Всё  в  них обворожает:
Походка,  легкий стан,
Полунагие руки
И  полный  неги  взор,
И уст  волшебны  звуки,
И страстный  разговор, —
Всё  в  них очарованье!
А ножка...  милый  друг,
Она — Харит созданье,
Кипридиных  подруг.

416

Для  ножки сей, о, вечны боги,
Усейте розами  дороги
Иль пухом  лебедей!
Сам Фидий  перед  ней
В  восторге утопает,
Поэт — на  небесах,
И  труженик,  в слезах,
Молитву  забывает!

Итак, мне более всего понравились ноги, прелестные ноги прелестных женщин в мире. De gustibus non disputandum.* У английского генерала недавно спрашивали французские маршалы, что ему более всего понравилось в Париже? «Русские гренадеры», отвечал он. Пусть Северин скажет вам теперь, что ему понравилось в столице мира. Северин здесь; мы с ним видимся каждый день, бродим по улицам и часто, очень часто вспоминаем о Дашкове. Я ему уступаю перо до первого случая.

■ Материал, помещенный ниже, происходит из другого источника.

Lemma step_completions w ev :
  count_if is_completion (calls (step w ev))
  = count_if is_completion (calls w) + count_if asks_backend [ev].
Proof.
  unfold step. destruct ev as [env u | env u | env u | env u]; cbn [handler].
  - rewrite start_eq. cbn [snd calls]. rewrite count_if_app. reflexivity.
  - rewrite help_command_eq. cbn [snd calls]. rewrite count_if_app. reflexivity.
  - rewrite clear_eq. cbn [snd calls]. rewrite count_if_app. reflexivity.
  - rewrite handle_message_eq. cbn [snd calls].
    rewrite count_if_app, turn_result_completions.
    unfold count_if. cbn [List.filter asks_backend].
    destruct (bool_decide (chat_action_outcome env = None)); reflexivity.
Qed.

Lemma run_from_completions w evs :
  count_if is_completion (calls (run_from w evs))
  = count_if is_completion (calls w) + count_if asks_backend evs.
Proof.
  revert w. induction evs as [| ev evs IH]; intros w.
  - unfold count_if. cbn. lia.
  - cbn [run_from fold_left]. fold (run_from (step w ev) evs).
    rewrite IH, step_completions.
    change (ev :: evs) with ([ev] ++ evs). rewrite (count_if_app asks_backend). lia.
Qed.

(** X14: the handlers call [client.chat.completions.create] once per
    text message whose typing indicator was accepted, and never
    otherwise: after any sequence of updates, the number of calls to
    [create] is the number of such text messages; commands make none,
    and a failed call is not repeated by the handler.  What the client
    does inside one call to [create] is not part of this count. *)
Theorem one_create_call_per_text_message evs :
  count_if is_completion (calls (run evs)) = count_if asks_backend evs.
Proof. unfold run. rewrite run_from_completions. reflexivity. Qed.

Теперь простите. Если Иван Иванович в Петербурге, то покорнейше прошу вас засвидетельствовать ему мое почтение. Поклонитесь знакомым; обнимите Блудова и скажите ему, что Батюшков любит его и уважает по-старому. Тургеневу ни слова обо мне:

Ему  ли  помнить нас
На  шумной сцене света?
Он  помнит  лишь обеда час
И час  великий  Комитета!

Батюшков

Сноски

Сноски к стр. 411

  * Равнодушная вестница. (Ред.)

** Да здравствует Генрих IV, да здравствует этот доблестный король. (Ред.)

Сноски к стр. 412

  * Триумфальной арки. (Ред.)

Сноски к стр. 414

  * Да здравствует Александр, великодушный Александр! Да здравствует прусский король! Да здравствует генерал Сакен! (Ред.)